Open AccessProtective effects of coffee‐derived compounds on lipopolysaccharide/d‐galactosamine induced acute liver injury in rats
Author(s) -
Akashi Iwao,
Kagami Keisuke,
Hirano Toshihiko,
Oka Kitaro
Publication year - 2009
Publication title -
journal of pharmacy and pharmacology
Language(s) - English
Resource type - Journals
SCImago Journal Rank - 0.745
H-Index - 118
eISSN - 2042-7158
pISSN - 0022-3573
DOI - 10.1211/jpp.61.04.0009
Subject(s) - lipopolysaccharide , galactosamine , liver injury , pharmacology , chemistry , medicine , anesthesia , biochemistry , glucosamine
Objectives The protective effects of coffee‐derived compounds on lipopolysaccharide/d‐galactosamine (LPS/d‐GalN) induced acute liver injury in rats were investigated.
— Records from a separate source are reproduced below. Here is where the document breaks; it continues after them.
(* ===== verification/Hd.v ===== *)
(** * The hard disk driver: kernel/blk_drv/hd.c, include/linux/hdreg.h

    The driver has state of its own besides the kernel's: the parameters of the
    disks, the partitions, the flags of its error handling, the routine the next
    interrupt goes to, and all that passed through the ports. *)

From Stdlib Require Import ZArith Lia.
From stdpp Require Import base numbers list gmap strings.
From S2P Require Import Prelude Memory Task Kernel Blk Buffer Inode Super Ports.

Definition HD_MAJOR : Z := 3.
Definition MAX_ERRORS : Z := 7.
Definition MAX_HD : Z := 2.

Definition HD_DATA : Z := 0x1f0.
Definition HD_ERROR : Z := 0x1f1.
Definition HD_STATUS : Z := 0x1f7.
Definition HD_CMD : Z := 0x3f6.
Definition ERR_STAT : Z := 0x01.
Definition DRQ_STAT : Z := 0x08.
Definition SEEK_STAT : Z := 0x10.
Definition WRERR_STAT : Z := 0x20.
Definition READY_STAT : Z := 0x40.
Definition BUSY_STAT : Z := 0x80.
Definition WIN_RESTORE : Z := 0x10.
Definition WIN_READ : Z := 0x20.
Definition WIN_WRITE : Z := 0x30.
Definition WIN_SPECIFY : Z := 0x91.

(** [ctl] is the control byte of a disk, here [hctl]. *)
Record hd_i_struct := HdInfo { cyl : Z; head : Z; sect : Z; wpcom : Z; lzone : Z; hctl : Z }.
Record hd_struct := HdPart { start_sect : Z; nr_sects : Z }.

(** The routines [do_hd] may point to. *)
Inductive hd_intr := read_intr_p | write_intr_p | recal_intr_p.

Record hd_kernel := HdKernel {
  kern : kernel; trace : list access; recalibrate : Z; reset : Z; hd_info : list hd_i_struct; NR_HD : Z;
  hd : list hd_struct; do_hd : option hd_intr; callable : Z
}.
#[global] Instance hd_kernel_fields : Fields hd_kernel := fun x => HdKernel
  (kern x) (trace x) (recalibrate x) (reset x) (hd_info x) (NR_HD x) (hd x) (do_hd x) (callable x).
#[global] Instance set_kern : Setter kern := ltac:(solve_setter).
#[global] Instance set_trace : Setter trace := ltac:(solve_setter).
#[global] Instance set_recalibrate : Setter recalibrate := ltac:(solve_setter).
#[global] Instance set_reset : Setter reset := ltac:(solve_setter).
#[global] Instance set_hd_info : Setter hd_info := ltac:(solve_setter).
#[global] Instance set_NR_HD : Setter NR_HD := ltac:(solve_setter).
#[global] Instance set_hd : Setter hd := ltac:(solve_setter).
#[global] Instance set_do_hd : Setter do_hd := ltac:(solve_setter).
#[global] Instance set_callable : Setter callable := ltac:(solve_setter).

Definition on_kernel {A} (m : M kernel A) : M hd_kernel A := zoom kern (fun k s => s <| kern := k |>) m.
Definition on_ports {A} (m : M (list access) A) : M hd_kernel A := zoom trace (fun t s => s <| trace := t |>) m.

Section hd.
Context {E : Env} {H : Machine}.

Definition hd_in (port : Z) : M hd_kernel Z := on_ports (in_b port).
Definition hd_outb (v port : Z) : M hd_kernel unit := on_ports (out_b v port).
Definition get_info (drive : Z) : M hd_kernel hd_i_struct := let! l := gets hd_info in valid (getz l drive).

(** [CURRENT_REQ->...]: a fault when the queue is empty. *)
Definition current_req : M hd_kernel (Z * request_t) :=
  on_kernel (let! d := get_dev HD_MAJOR in let! cur := valid (current_request d) in
             let! r := get_req cur in ret (cur, r)).
Definition update_req (f : request_t -> request_t) : M hd_kernel unit :=
  let! '(cur, r) := current_req in on_kernel (set_req cur f).

(** ** The controller *)

(** [while (--retries && (inb_p(HD_STATUS) & 0x80))] *)
Fixpoint ready_loop (retries : nat) : M hd_kernel Z :=
  match retries with
  | O | Datatypes.S O => ret 0
  | Datatypes.S retries =>
    let! v := hd_in HD_STATUS in
    if istrue (Z.land v 0x80) then ready_loop retries else ret (Z.of_nat retries)
  end.
Definition controller_ready : M hd_kernel Z := ready_loop (Z.to_nat 100000).

Definition win_result : M hd_kernel Z :=
  let! i := hd_in HD_STATUS in
  if Z.land i (Z.lor BUSY_STAT (Z.lor READY_STAT (Z.lor WRERR_STAT (Z.lor SEEK_STAT ERR_STAT)))) =?
     Z.lor READY_STAT SEEK_STAT then ret 0 else
  do! (if istrue (Z.land i ERR_STAT) then let! i := hd_in HD_ERROR in ret tt else ret tt) in
  ret 1.

(** What [hd_out] writes, each value with its port. *)
Definition hd_command (info : hd_i_struct) (drive nsect start_sect head cyl cmd : Z) : list (Z * Z) :=
  [(hctl info, HD_CMD); (Z.shiftr (wpcom info) 2, HD_DATA + 1); (nsect, HD_DATA + 2); (start_sect, HD_DATA + 3);
   (cyl, HD_DATA + 4); (Z.shiftr cyl 8, HD_DATA + 5);
   (Z.lor 0xa0 (Z.lor (Z.shiftl drive 4) head), HD_DATA + 6); (cmd, HD_DATA + 7)].

Definition hd_out (drive nsect start_sect head cyl cmd : Z) (intr_addr : hd_intr) : M hd_kernel unit :=
  if (1 <? drive) || (15 <? head) then panic "Trying to write bad sector" else
  let! ready := controller_ready in
  if negb (istrue ready) then panic "HD controller not ready" else
  do! modify (fun s => s <| do_hd := Some intr_addr |>) in
  let! info := get_info drive in
  on_ports (outs_b (hd_command info drive nsect start_sect head cyl cmd)).

Fixpoint busy_loop (n : nat) : M hd_kernel unit :=
  match n with
  | O => ret tt
  | Datatypes.S n =>
    let! v := hd_in HD_STATUS in
    if READY_STAT =? Z.land v (Z.lor BUSY_STAT READY_STAT) then ret tt else busy_loop n
  end.
Definition drive_busy : M hd_kernel Z :=
  do! busy_loop (Z.to_nat 10000) in
  let! i := hd_in HD_STATUS in
  let i := Z.land i (Z.lor BUSY_STAT (Z.lor READY_STAT SEEK_STAT)) in
  ret (if i =? Z.lor READY_STAT SEEK_STAT then 0 else 1).

Definition reset_controller : M hd_kernel unit :=
  do! hd_outb 4 HD_CMD in
  let! info := get_info 0 in
  do! hd_outb (Z.land (hctl info) 0x0f) HD_CMD in
  let! busy := drive_busy in
  let! i := hd_in HD_ERROR in
  ret tt.

Definition reset_hd (nr : Z) : M hd_kernel unit :=
  do! reset_controller in
  let! info := get_info nr in
  hd_out nr (sect info) (sect info) (u32 (head info - 1)) (cyl info) WIN_SPECIFY recal_intr_p.

(** ** Errors *)

(** After the last try the request ends; the flags look at the request that is
    current then. *)
Definition bad_rw_intr : M hd_kernel unit :=
  do! update_req (fun r => r <| r_errors ::= fun e => s32 (e + 1) |>) in
  let! '(_, r) := current_req in
  do! when (MAX_ERRORS <=? r_errors r) (on_kernel (end_request HD_MAJOR 0)) in
  let! '(_, r) := current_req in
  when (MAX_ERRORS ÷ 2 <? r_errors r) (modify (fun s => s <| reset := 1 |>)).

(** ** Starting a request *)

(** [divl] of a 32-bit number: dividing by zero is an exception. *)
Definition divl (n d : Z) : M hd_kernel (Z * Z) :=
  let d := u32 d in if d =? 0 then fault else ret (n / d, n mod d).

(** Track, head and sector of a number: cylinder, head and sector, from 1. *)
Definition chs (info : hd_i_struct) (start_sector : Z) : M hd_kernel (Z * Z * Z) :=
  let! '(track, start_sec) := divl start_sector (sect info) in
  let! '(cyl, head) := divl track (head info) in
  ret (cyl, head, start_sec + 1).

(** [for (i = 0; i < 3000 && !(r = inb_p(HD_STATUS) & DRQ_STAT); i++)] *)
Fixpoint drq_loop (n : nat) (r : Z) : M hd_kernel Z :=
  match n with
  | O => ret r
  | Datatypes.S n =>
    let! v := hd_in HD_STATUS in
    let r := Z.land v DRQ_STAT in
    if istrue r then ret r else drq_loop n r
  end.

(** [port_write(HD_DATA, CURRENT_REQ->buffer, 256)] and the other way. *)
Definition write_sector : M hd_kernel unit :=
  let! '(_, r) := current_req in
  let! buffer := valid (r_buffer r) in
  let! data := on_kernel (load_buffer buffer 512) in
  on_ports (out_words data HD_DATA).
Definition read_sector : M hd_kernel unit :=
  let! data := on_ports (in_words HD_DATA) in
  let! '(_, r) := current_req in
  let! buffer := valid (r_buffer r) in
  on_kernel (store_buffer buffer data).

(** [CURRENT_REQ->buffer += 512] *)
Definition next_sector (r : request_t) : request_t :=
  r <| r_buffer ::= fmap (fun p => (p.1, p.2 + 512)) |> <| r_start_sector ::= fun n => u32 (n + 1) |>.

(** One round from [repeat]: true when there is another one. *)
Definition hd_request_round : M hd_kernel bool :=
  let! o := on_kernel (check_request HD_MAJOR) in
  match o with
  | None => ret false
  | Some r =>
    let partition := MINOR (r_dev r) in
    let nsect := r_nr_sectors r in
    let! nr := gets NR_HD in
    if u32 (5 * nr) <=? partition then do! on_kernel (end_request HD_MAJOR 0) in ret true else
    let! l := gets hd in
    let! part := valid (getz l partition) in
    if u32 (nr_sects part) <? nsect then do! on_kernel (end_request HD_MAJOR 0) in ret true else
    let start_sector := u32 (r_start_sector r + start_sect part) in
    let dev := partition / 5 in
    let! info := get_info dev in
    let! '(cyl, head, start_sec) := chs info start_sector in
    let! reset_flag := gets reset in
    if istrue reset_flag then
      do! modify (fun s => s <| reset := 0 |> <| recalibrate := 1 |>) in
      do! reset_hd dev in
      ret false
    else
    let! recalibrate_flag := gets recalibrate in
    if istrue recalibrate_flag then
      do! modify (fun s => s <| recalibrate := 0 |>) in
      do! hd_out dev (sect info) 0 0 0 WIN_RESTORE recal_intr_p in
      ret false
    else
    if r_cmd r =? WRITE then
      do! hd_out dev nsect start_sec head cyl WIN_WRITE write_intr_p in
      let! r := drq_loop (Z.to_nat 3000) 0 in
      if negb (istrue r) then do! bad_rw_intr in ret true else
      do! write_sector in
      ret false
    else if r_cmd r =? READ then
      do! hd_out dev nsect start_sec head cyl WIN_READ read_intr_p in
      ret false
    else panic "unknown hd-command"
  end.

Fixpoint hd_request_loop (fuel : nat) : M hd_kernel unit :=
  match fuel with
  | O => Prelude.blocked
  | Datatypes.S fuel =>
    let! again := hd_request_round in
    if again then hd_request_loop fuel else ret tt
  end.

(** A round that goes on ends the current request or counts one of its
    [MAX_ERRORS] errors. *)
Definition do_hd_request : M hd_kernel unit := hd_request_loop (Z.to_nat (NR_REQUEST * MAX_ERRORS + 1)).

(** ** Interrupts *)

Definition read_intr : M hd_kernel unit :=
  let! bad := win_result in
  if istrue bad then do! bad_rw_intr in do_hd_request else
  do! read_sector in
  do! update_req (fun r => next_sector (r <| r_errors := 0 |>)) in
  do! update_req (fun r => r <| r_nr_sectors ::= fun n => u32 (n - 1) |>) in
  let! '(_, r) := current_req in
  if istrue (r_nr_sectors r) then modify (fun s => s <| do_hd := Some read_intr_p |>) else
  do! on_kernel (end_request HD_MAJOR 1) in
  do_hd_request.

Definition write_intr : M hd_kernel unit :=
  let! bad := win_result in
  if istrue bad then do! bad_rw_intr in do_hd_request else
  do! update_req (fun r => r <| r_nr_sectors ::= fun n => u32 (n - 1) |>) in
  let! '(_, r) := current_req in
  if istrue (r_nr_sectors r) then
    do! update_req next_sector in
    do! modify (fun s => s <| do_hd := Some write_intr_p |>) in
    write_sector
  else
    do! on_kernel (end_request HD_MAJOR 1) in
    do_hd_request.

Definition recal_intr : M hd_kernel unit :=
  let! bad := win_result in
  do! when (istrue bad) bad_rw_intr in
  do_hd_request.

(** [hd_interrupt] of kernel/system_call.s: the routine is taken, and called
    after the two interrupt controllers are told. *)
Definition hd_interrupt : M hd_kernel unit :=
  do! hd_outb 0x20 0xa0 in
  let! intr := gets do_hd in
  do! modify (fun s => s <| do_hd := None |>) in
  do! hd_outb 0x20 0x20 in
  match intr with
  | Some read_intr_p => read_intr
  | Some write_intr_p => write_intr
  | Some recal_intr_p => recal_intr
  | None => ret tt
  end.

Definition hd_init : M hd_kernel unit :=
  do! on_kernel (set_dev HD_MAJOR (fun d => d <| request_fn := interrupt_driver |>)) in
  let! v := hd_in 0x21 in
  do! hd_outb (Z.land v 0xfb) 0x21 in
  let! v := hd_in 0xa1 in
  hd_outb (Z.land v 0xbf) 0xa1.

(** ** Setting up *)

(** The parameters of a disk in the table of the BIOS. *)
Definition bios_info (bios : list Z) : option hd_i_struct :=
  c ← le16 bios 0; h ← getz bios 2; w ← le16 bios 5; t ← getz bios 8; z ← le16 bios 12; n ← getz bios 14;
  Some (HdInfo c h n w z t).

Definition set_part (i start nr : Z) : M hd_kernel unit :=
  let! l := gets hd in
  let! _ := valid (getz l i) in
  modify (fun s => s <| hd := setz l i (HdPart start nr) |>).

(** The partitions of [drive], from its first block. *)
Definition read_partitions (drive : Z) : M hd_kernel unit :=
  let! o := on_kernel (bread (0x300 + drive * 5) 0) in
  match o with
  | None => panic ""
  | Some bh =>
    let! b := on_kernel (get_bh bh) in
    let! sig0 := valid (getz (b_data b) 510) in
    let! sig1 := valid (getz (b_data b) 511) in
    if negb (sig0 =? 0x55) || negb (sig1 =? 0xaa) then panic "" else
    do! for_range 1 4 (fun i =>
      let p := 0x1be + 16 * (i - 1) in
      let! start := valid (le32 (b_data b) (p + 8)) in
      let! nr := valid (le32 (b_data b) (p + 12)) in
      set_part (drive * 5 + i) (s32 start) (s32 nr)) in
    on_kernel (brelse (Some bh))
  end.

(** [kernel/blk_drv/ramdisk.c]: [nblocks] blocks from [block] on go to [cp]. *)
Fixpoint load_blocks (nblocks : nat) (block cp : Z) : M kernel bool :=
  match nblocks with
  | O => ret true
  | Datatypes.S n =>
    let! rdev := gets ROOT_DEV in
    let! o := (if 2 <? Z.of_nat nblocks then breada rdev block [block + 1; block + 2; -1] else bread rdev block) in
    match o with
    | None => ret false
    | Some bh =>
      let! b := get_bh bh in
      do! ramdisk_write cp (b_data b) in
      do! brelse (Some bh) in
      load_blocks n (block + 1) (u32 (cp + 1024))
    end
  end.

(** An uninitialised [struct super_block]: only the members that are read into it
    are used. *)
Definition any_super : super_block_t := Super 0 0 0 0 0 0 0 0 [] [] 0 None None 0 0 0 0.
Definition ramdisk_load : M kernel unit :=
  let block := 256 in
  let! disk := gets ramdisk in
  if lenz disk =? 0 then ret tt else
  let! rdev := gets ROOT_DEV in
  if negb (MAJOR rdev =? 2) then ret tt else
  let! o := breada rdev (block + 1) [block; block + 2; -1] in
  match o with
  | None => ret tt
  | Some bh =>
    let! b := get_bh bh in
    let! s := valid (read_d_super (b_data b) any_super) in
    do! brelse (Some bh) in
    if negb (s_magic s =? SUPER_MAGIC) then ret tt else
    let nblocks := s32 (Z.shiftl (s_nzones s) (s_log_zone_size s)) in
    if Z.shiftr (lenz disk) 10 <? nblocks then ret tt else
    let! start := gets ramdisk_start in
    let! done := load_blocks (Z.to_nat nblocks) block start in
    when done (modify (fun s => s <| ROOT_DEV := 0x0101 |>))
  end.

(** [bios] are the bytes [BIOS] points to. *)
Definition sys_setup (bios : list Z) : M hd_kernel Z :=
  let! c := gets callable in
  if negb (istrue c) then ret (-1) else
  do! modify (fun s => s <| callable := 0 |>) in
  let! i0 := valid (bios_info bios) in
  let! i1 := valid (bios_info (drop 16 bios)) in
  do! modify (fun s => s <| hd_info := [i0; i1] |>) in
  do! modify (fun s => s <| NR_HD := if istrue (cyl i1) then 2 else 1 |>) in
  let! nr := gets NR_HD in
  do! for_range 0 (Z.to_nat nr) (fun i =>
    let! info := get_info i in
    set_part (i * 5) 0 (s32 (head info * sect info * cyl info))) in
  do! hd_outb 0x12 0x70 in
  let! cmos_disks := hd_in 0x71 in
  do! modify (fun s => s <| NR_HD := if istrue (Z.land cmos_disks 0xf0) then
                                       if istrue (Z.land cmos_disks 0x0f) then 2 else 1
                                     else 0 |>) in
  let! nr := gets NR_HD in
  do! for_range nr (Z.to_nat (2 - nr)) (fun i => set_part (i * 5) 0 0) in
  do! for_range 0 (Z.to_nat nr) read_partitions in
  do! on_kernel ramdisk_load in
  do! on_kernel mount_root in
  ret 0.
End hd.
Methods Wistar rats were orally administered saline (control) or one of the test compounds (caffeine, chlorogenic acid, trigonelline, nicotinic acid or eight ***pyrazinoic acids) at a dose of 100 mg/kg, respectively. This was followed by intraperitoneal injection with LPS (100 μg/kg)/d‐GalN (250 mg/kg) 1 h after administration of the test compounds. Blood samples were collected up to 12 h after LPS/d‐GalN injection, followed by determination of plasma aspartate aminotransferase, alanine aminotransferase, tumour necrosis factor α (TNF‐α) and interleukin 10 (IL‐10) levels. Key findings Plasma aspartate aminotransferase and alanine aminotransferase levels were significantly increased after LPS/d‐GalN‐treatment, but were suppressed by pretreatment with caffeine ( n = 5), nicotinic acid, non‐substituted pyrazinoic acid or 5‐methylpyrazinoic acid ( n = 6, respectively) 12 h after LPS/d‐GalN‐treatment ( P < 0.01, respectively). Moreover, the animals pretreated with these test compounds showed significantly higher survival rates (83–100%) compared with the control (23%). Only pretreatment with caffeine significantly suppressed the LPS/d‐GalN induced elevation of plasma TNF‐α levels 1 and 2 h after LPS/d‐GalN‐treatment ( P < 0.01, respectively). Pretreatment with caffeine, nicotinic acid or non‐substituted pyrazinoic acid activated the LPS/d‐GalN induced elevation of plasma IL‐10 levels at 1 and 2 h, although there were no statistically significant differences in IL‐10 levels between control and nicotinic acid or non‐substituted pyrazinoic acid treated rats. Conclusions The results suggest that caffeine, nicotinic acid, non‐substituted pyrazinoic acid and 5‐methylpyrazinoic acid can protect against LPS/d‐GalN induced acute liver injury, which may be mediated by the reduction of TNF‐α production and/or increasing IL‐10 production.